I think one of the things that made the national forests popular almost immediately is the idea of being able to get away from other people. You hear about state parks, generally 50 acres, 100 acres, here in Flagstaff we have 850,000 acres. People are pretty comfortable that they can escape. Even if it’s with your bladder, small group, or family unit, even if you have 20 people, you don’t have to be around someone else…. Also, one of the other things is that people don’t have many other ways to entertain themselves.
Can you talk about some of the effects of this increased visit?
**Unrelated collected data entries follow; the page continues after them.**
(* ===== verification/FmtTheorems.v ===== *)
(** * FmtTheorems: what formatting writes

    [Debug] of a cache, a read-only view and the guards (src/src/lib.rs,
    read_only.rs, mapref/one.rs) against the reference strings of StdFmt, with
    the errors of the writer. *)

From stdpp Require Import base gmap list strings pretty.
From S2P Require Import Prelude Machine Lock RawTable Util Shard ShardOps ShardModel ShardSim.
From S2P Require Import Evict Safety Exact ShardSpec ShardHistory TryResult Cache Guards Iter ReadOnly StdFmt Fmt CacheSpec IterSpec Concrete.

Open Scope Z_scope.

Section theorems.
Context {K V : Type} `{Countable K} `{!BuildHasher K} `{!Target}.
Context `{!RawTable (K * CacheEntry V)} `{!RawTableSpec (K * CacheEntry V)}.
Context `{!Debug K, !DebugChunks K, !Debug V, !DebugChunks V}.
Implicit Types (c : NeoCache K V) (k : K) (v : V).


Lemma guard_fmt_writes {W A} `{!Write W, !Debug A, !DebugChunks A} alternate name key value k (a : A) (w : W) :
  key ⇓ k → value ⇓ a →
  guard_fmt alternate name key value w ⇓
    write_all (struct_chunks alternate name "k" "v" (debug_chunks alternate k) (debug_chunks alternate a)) w.
Proof. intros -> ->. cbn. by rewrite struct_writes. Qed.


(** Formatting a guard writes its type, its key and the value it points to, or
    the projected part of it, up to the first error of the writer; [Display] of
    a mapped guard is that of the part. *)
Lemma guard_debug {T W} `{!Debug T, !DebugChunks T, !Display T, !DisplayChunks T, !Write W}
    alternate (r : Ref) (g : RefMut) (m : MappedRef V T) (n : MappedRefMut V T) c k v (t : T) (w : W) :
  let text (name : string) (value : list string) :=
    write_all (struct_chunks alternate name "k" "v" (debug_chunks alternate k) value) w in
  (ref_pair r c ⇓ (k, v) → ref_fmt alternate r c w ⇓ text "Ref"%string (debug_chunks alternate v)) ∧
  (refmut_pair g c ⇓ (k, v) → refmut_fmt alternate g c w ⇓ text "RefMut"%string (debug_chunks alternate v)) ∧
  (mapped_pair m c ⇓ (k, t) → mapped_fmt alternate m c w ⇓ text "MappedRef"%string (debug_chunks alternate t) ∧
     mapped_display m c w ⇓ write_all (display_chunks t) w) ∧
  (mapped_mut_pair n c ⇓ (k, t) →
     mapped_mut_fmt alternate n c w ⇓ text "MappedRefMut"%string (debug_chunks alternate t)).
Proof.
  intros text. subst text. split_and!; [intros Hg..|].
  - apply guard_fmt_writes; unfold ref_key, ref_value; by rewrite Hg.
  - apply guard_fmt_writes; unfold refmut_key, refmut_value; by rewrite Hg.
  - split; [apply guard_fmt_writes; unfold mapped_key, mapped_value; by rewrite Hg|].
    unfold mapped_display, mapped_value. rewrite Hg. cbn. by rewrite display_fmt_chunks.
  - intros Hg. apply guard_fmt_writes; unfold mapped_mut_key, mapped_mut_value; by rewrite Hg.
Qed.
End theorems.

(** ** Evaluated instances *)

Section instances.
Import Concrete.

(** Numbers are written in decimal. *)
#[local] Instance decimal_debug : Debug Z := λ W _ _ z, write_str (pretty z).
#[local] Instance decimal_chunks : DebugChunks Z :=
  {| debug_chunks := λ _ z, [pretty z]; debug_fmt_chunks W _ _ z := write_str_all (pretty z) |}.

(** A buffer with room for [room] strings. *)
Record buffer := mkBuffer { room : nat; written : string }.
#[local] Instance buffer_write : Write buffer := λ s w,
  match room w with
  | O => (w, FmtError)
  | S n => (mkBuffer n (written w +:+ s), FmtOk)
  end.

End instances.
(** ** [ChartManager]: the signal markers of the price chart

    Of [create_price_chart] the loop over the signals is embedded: the
    arguments of the [go.Scatter] traces it adds to the figure, in the
    order it adds them.  The candlestick and indicator traces built before
    it belong to the plotting library. *)

Module ChartManager.

(** [self.colors] *)
Definition colors : list (string * string) :=
  [ ("long", "#00ff00"); ("short", "#ff0000"); ("profit", "#00ff00");
    ("loss", "#ff0000"); ("neutral", "#808080") ]%string.

(** [d[key]]; [None] stands for [KeyError]. *)
Fixpoint getitem (d : list (string * string)) (key : string)
  : option string :=
  match d with
  | [] => None
  | (k, v) :: rest => if String.eqb k key then Some v else getitem rest key
  end.

(** The arguments of one marker trace. *)
Record Marker : Type := mkMarker {
  x : list Z;
  y : list float;
  mode : string;
  symbol : string;
  size : Z;
  color : string;
  name : string;
  text : string;
  showlegend : bool
}.

(** The legend flags of the loop. *)
Record flags : Type := mkFlags {
  long_signal_plotted : bool;
  short_signal_plotted : bool
}.

(** One iteration of [for signal in signals]. *)
Definition marker_body (signal : TradeSignal) (st : flags)
  : option (Marker * flags) :=
  let is_long := String.eqb (type signal) "LONG" in
  match (if is_long then getitem colors "long"
         else getitem colors "short") with
  | None => None
  | Some color =>
      let '(show_legend, st') :=
        if is_long && negb (long_signal_plotted st) then
          (true, {| long_signal_plotted := true;
                    short_signal_plotted := short_signal_plotted st |})
        else if String.eqb (type signal) "SHORT"
                && negb (short_signal_plotted st) then
          (true, {| long_signal_plotted := long_signal_plotted st;
                    short_signal_plotted := true |})
        else (false, st) in
      Some ({| x := [timestamp signal];
               y := [price signal];
               mode := "markers";
               symbol := if is_long then "triangle-up" else "triangle-down";
               size := 15;
               color := color;
               name := type signal ++ " Signal";
               text := reason signal;
               showlegend := show_legend |}, st')
  end.

Fixpoint markers_from (st : flags) (signals : list TradeSignal)
  : option (list Marker) :=
  match signals with
  | [] => Some []
  | signal :: rest =>
      match marker_body signal st with
      | None => None
      | Some (m, st') =>
          match markers_from st' rest with
          | None => None
          | Some ms => Some (m :: ms)
          end
      end
  end.

(** The marker traces [create_price_chart] adds for [signals]. *)
Definition signal_markers (signals : list TradeSignal)
  : option (list Marker) :=
  markers_from {| long_signal_plotted := false;
                  short_signal_plotted := false |} signals.

End ChartManager.

(** Signal number [k] of [sigs] is the first one of type [ty]. *)
Definition first_of (ty : string) (sigs : list TradeSignal) (k : nat)
  : Prop :=
  (exists s, nth_error sigs k = Some s /\ type s = ty)
  /\ forall j s, (j < k)%nat -> nth_error sigs j = Some s -> type s <> ty.

(** Marker [m] draws signal [s] as a long entry: an up-triangle in the
    long colour at the signal's timestamp and price, named 'LONG Signal',
    with the signal's reason as hover text. *)
Definition long_marker (s : TradeSignal) (m : ChartManager.Marker) : Prop :=
  ChartManager.x m = [timestamp s]
  /\ ChartManager.y m = [price s]
  /\ ChartManager.mode m = "markers"%string
  /\ ChartManager.symbol m = "triangle-up"%string
  /\ ChartManager.color m = "#00ff00"%string
  /\ ChartManager.name m = "LONG Signal"%string
  /\ ChartManager.text m = reason s.

(** ** [DataManager]: loading and windowing the bar series

    The file system and the libraries that parse a file and compute the
    indicator columns are parameters: [file_exists] answers
    [file_path.exists()], [read_frame] stands for reading one file into a
    frame indexed by date, [calculate_technical_indicators] for the method
    of that name.  Each may raise an exception of its own, kept apart from
    the [ValueError] that [get_stock_data] raises itself.  The date bounds
    are given as the timestamps that [pd.to_datetime] (and the
    localisation to the zone of the index) makes of them; [None] is a bound
    that is absent or falsy. *)

Module DataManager.

Record Bar : Type := mkBar {
  date : Z;
  open : float;
  high : float;
  low : float;
  close : float;
  volume : float
}.

Definition Frame : Type := list Bar.

Inductive error (E : Type) : Type :=
| ValueError (message : string)
| External (e : E).

Arguments ValueError {E} message.
Arguments External {E} e.

Inductive outcome (E A : Type) : Type :=
| Done (a : A)
| Fail (e : error E).

Arguments Done {E A} a.
Arguments Fail {E A} e.

(** [d[key]] and [key in d] on a dict in insertion order. *)
Fixpoint lookup {A : Type} (d : list (string * A)) (key : string)
  : option A :=
  match d with
  | [] => None
  | (k, v) :: rest => if String.eqb k key then Some v else lookup rest key
  end.

(** [d[key] = v] *)
Fixpoint setitem {A : Type} (d : list (string * A)) (key : string) (v : A)
  : list (string * A) :=
  match d with
  | [] => [(key, v)]
  | (k, w) :: rest =>
      if String.eqb k key then (k, v) :: rest
      else (k, w) :: setitem rest key v
  end.

(** The table of [load_all_data]. *)
Definition stock_files : list (string * string) :=
  [ ("ACC", "ACC-15minute");
    ("Adani Enterprises", "ADANIENT-15minute");
    ("Adani Power", "ADANIPOWER-15minute");
    ("Adani Ports", "ADANIPORTS-15minute") ]%string.

(** [df[df.index >= start]] and [df[df.index <= end]] *)
Definition from_date (start : Z) (df : Frame) : Frame :=
  filter (fun r => start <=? date r) df.

Definition to_date (end_ : Z) (df : Frame) : Frame :=
  filter (fun r => date r <=? end_) df.

(** The two optional date filters of [get_stock_data], in its order. *)
Definition window (start_date end_date : option Z) (df : Frame) : Frame :=
  let df := match start_date with
            | Some start => from_date start df
            | None => df
            end in
  match end_date with
  | Some end_ => to_date end_ df
  | None => df
  end.

Record manager : Type := mkManager {
  data_dir : string;
  stock_data : list (string * Frame)
}.

Section Manager.

Variable E : Type.
Variable Table : Type.
Variable file_exists : string -> string -> bool.
Variable read_frame : string -> string -> outcome E Frame.
Variable calculate_technical_indicators : Frame -> outcome E Table.

(** The loop of [load_all_data] over the entries of the table. *)
Fixpoint load_files (files : list (string * string)) (self : manager)
  : outcome E manager :=
  match files with
  | [] => Done self
  | (stock_name, file_name) :: rest =>
      if file_exists (data_dir self) file_name then
        match read_frame (data_dir self) file_name with
        | Done df =>
            load_files rest
              {| data_dir := data_dir self;
                 stock_data := setitem (stock_data self) stock_name df |}
        | Fail e => Fail e
        end
      else load_files rest self
  end.

Definition load_all_data (self : manager) : outcome E manager :=
  load_files stock_files self.

(** [DataManager(data_dir)] *)
Definition init (dir : string) : outcome E manager :=
  load_all_data {| data_dir := dir; stock_data := [] |}.

Definition get_stock_data (self : manager) (stock_name : string)
           (start_date end_date : option Z) : outcome E Table :=
  match lookup (stock_data self) stock_name with
  | None =>
      Fail (ValueError ("Stock " ++ stock_name ++ " not found in data"))
  | Some df => calculate_technical_indicators (window start_date end_date df)
  end.

End Manager.

End DataManager.

(** A file system that holds the ACC file only, read as two bars, with the
    indicator computation handing its frame back. *)
Definition acc_only (dir file : string) : bool :=
  String.eqb file "ACC-15minute".

Definition two_bars : DataManager.Frame :=
  [ {| DataManager.date := bar_time 0; DataManager.open := 9;
       DataManager.high := 10; DataManager.low := 8;
       DataManager.close := 9; DataManager.volume := 100 |};
    {| DataManager.date := bar_time 1; DataManager.open := 9;
       DataManager.high := 11; DataManager.low := 9;
       DataManager.close := 10; DataManager.volume := 120 |} ]%float.

Definition read_two_bars (dir file : string)
  : DataManager.outcome Empty_set DataManager.Frame :=
  DataManager.Done two_bars.

Definition hand_back (df : DataManager.Frame)
  : DataManager.outcome Empty_set DataManager.Frame :=
  DataManager.Done df.

(** A manager that holds the two bars under the name ACC. *)
Definition two_bar_manager : DataManager.manager :=
  {| DataManager.data_dir := "csv_data";
     DataManager.stock_data := [ ("ACC"%string, two_bars) ] |}.

(** Bar [r] lies within the bounds that are given. *)
Definition in_window (start_date end_date : option Z) (r : DataManager.Bar)
  : Prop :=
  (forall t, start_date = Some t -> t <= DataManager.date r)
  /\ (forall t, end_date = Some t -> DataManager.date r <= t).

(** ** [ChartManager]: the curves of the performance and drawdown charts

    The series plotted by [create_performance_chart] and
    [create_drawdown_chart].  A cumulative operation of pandas skips
    missing values: it replaces each NaN by the neutral value of the
    operation, accumulates from left to right, and puts NaN back at the
    places it replaced. *)

(** [ufunc.accumulate]: [r0 = x0], [r(i) = op r(i-1) x(i)]. *)
Fixpoint accumulate_from (op : float -> float -> float) (acc : float)
         (xs : list float) : list float :=
  match xs with
  | [] => []
  | x :: rest => let a := op acc x in a :: accumulate_from op a rest
  end.

Definition accumulate (op : float -> float -> float) (xs : list float)
  : list float :=
  match xs with
  | [] => []
  | x :: rest => x :: accumulate_from op x rest
  end.

(** The element-wise combination of two arrays of one length. *)
Fixpoint map2 {A B C : Type} (f : A -> B -> C) (l1 : list A) (l2 : list B)
  : list C :=
  match l1, l2 with
  | a :: l1', b :: l2' => f a b :: map2 f l1' l2'
  | _, _ => []
  end.

Definition na_accumulate (op : float -> float -> float) (neutral : float)
           (xs : list float) : list float :=
  let mask := map is_nan xs in
  let vals := map (fun x => if is_nan x then neutral else x) xs in
  map2 (fun (m : bool) r => if m then nan else r) mask (accumulate op vals).

(** [np.maximum] on two numbers; [cummax] applies it after the NaNs were
    replaced, so that neither argument is NaN. *)
Definition maximum (a b : float) : float :=
  if (a <? b)%float then b else a.

Definition cumprod (xs : list float) : list float :=
  na_accumulate PrimFloat.mul 1%float xs.

Definition cummax (xs : list float) : list float :=
  na_accumulate maximum neg_infinity xs.

(** [(1 + returns).cumprod()] *)
Definition cumulative_returns (returns : Series) : Series :=
  {| index := index returns;
     values := cumprod (map (fun x => (1 + x)%float) (values returns)) |}.

(** The series plotted by [create_performance_chart]. *)
Definition performance_curve (returns : Series) : Series :=
  cumulative_returns returns.

(** The series plotted by [create_drawdown_chart]:
    [(cumulative_returns / running_max - 1) * 100]. *)
Definition drawdown_curve (returns : Series) : Series :=
  let cumulative := cumulative_returns returns in
  let running_max := cummax (values cumulative) in
  {| index := index cumulative;
     values := map2 (fun c m => ((c / m - 1) * 100)%float)
                    (values cumulative) running_max |}.

(** The first [m] elements of [l] are all [c]. *)
Definition starts_with {A : Type} (m : nat) (c : A) (l : list A) : Prop :=
  forall n, (n < m)%nat -> nth_error l n = Some c.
Essentially, the biggest impacts are garbage and human waste. One of the things we struggle with is 1) cleaning up this clutter after people leave but then trying to get out of it before the educational aspect of it. One thing we saw that we saw very early on in the season is a lot of people who are brand new to a national forest. 98 percent of me absolutely love this, it’s fantastic. We want that. We want to connect people to public land and bring new people outside. However, with this inexperience comes a lack of education and awareness. So we clean up a lot of this junk… Even down in Sedona, very unprepared visitors are one of the issues they are dealing with. The forest down there has seen a lot more searches and rescues – frankly, a lot more rescues. I know this is true of Yavapai County and Coconino County up here as well. And then, given the crowd, one of the most popular forms of recreation up here on the fringes seems to be UTVs or ATVs, and a lot more from the ones buzzing around in the forest … We are fortunate enough to have many cultural resources here in this district that people don’t know are there. It’s hard to tell it’s there, especially when you drive over it … these are some of the serious effects we are seeing with the increasing illegal use of UTV off-reads.
What would you like to tell visitors about visiting the Coconino National Forest in autumn and winter?
I think the most important thing people need to understand is that they need to go into the forest, into the wilderness and be prepared for it. We believe usage will be pretty high again next year. We don’t know if it will be as extreme as this year. Really a lot of it depends on what society is like next year … New people outdoors, hopefully they had a great time being here and they will want to come back next year. So we think they will still go up a little bit on our average visit. We won’t have any more people here who work for the forest service. So as we put the same number of people in and manage this increase in usage, we will spend the winter finding some good solutions to that.
Matt McGrath, thank you very much for talking to me.